EXERCISE DATA: Begin

Lemma keeps_simCancel x : keeps I (simCancel x).
Proof.
  intros c Hc. unfold simCancel, on_sim. pose proof (rl_sim _ _ (proj1 Hc)) as Hs.
  destruct (wp_inv _ _ (SimInv.Cancel_ok (c_sim c) x Hs)) as ([s r] & -> & Hs' & Hsp & _). simpl.
  apply inv_sim; [done | done |]. intros y t tg a Hy. left.
  unfold SimInv.spec_cancel in Hsp. apply (f_equal (λ q, SimInv.sp_events q.1)) in Hsp. simpl in Hsp.
  change (SimInv.sp_events (SimInv.abs s)) with (filter (λ p, p.1 ∈ Simulator.pending s)
    (SimInv.entry_of <$> Simulator.mem s)) in Hy. rewrite <- Hsp in Hy.
  by apply lookup_delete_Some in Hy as [_ Hy].
Qed.

Lemma keeps_cancelEvent x : keeps I (cancelEvent x).
Proof. unfold cancelEvent. keep. apply keeps_simCancel. Qed.

(** The actions that are not storage events. *)
Definition tame (a : action) : Prop :=
  match a with storageCompleted _ _ _ _ _ | persistAcked _ _ _ _ => False | _ => True end.

(** Scheduling an action: the event it adds, if any. *)
Lemma ScheduleTagged_view delay tag a c :
  SimInv.sim_wf (c_sim c) →
  wlp (ScheduleTagged delay tag a c) (λ r, match r with
    | Some (c', r) => ∃ s, c' = set_c_sim c s ∧ SimInv.sim_wf s ∧
      match r with
      | inl _ => SimInv.sp_events (SimInv.abs s) = events c
      | inr x => ∃ t at_, events c !! x = None ∧
          SimInv.sp_events (SimInv.abs s) = <[x := (at_, t, Some (inr a))]> (events c)
      end
    | None => True
    end).
Proof.
  intros Hs. unfold ScheduleTagged, on_sim.
  pose proof (NetProps.exec_schedule_ok (c_sim c) delay (Some tag) (Some (inr a)) Hs) as H.
  cbv beta iota in H. unfold mbind, M_bind. destruct (Simulator.ScheduleTagged _ _ _ _) as [[s r]|]; [| done].
  destruct H as (Hs' & _ & Hp). simpl. destruct r as [err|x]; simpl.
  - exists s. split_and!; [done | done |]. exact (f_equal SimInv.sp_events Hp).
  - destruct Hp as (t & Hx & _ & Hev). exists s. split_and!; [done | done |]. by exists t, (Simulator.now (c_sim c) + delay).
Qed.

EXERCISE DATA: End

DESCRIPTION OF THE TASK: Determine how many lines in the records contain "simpl", and reply with the number only.

SOLUTION FOR THIS TASK: 3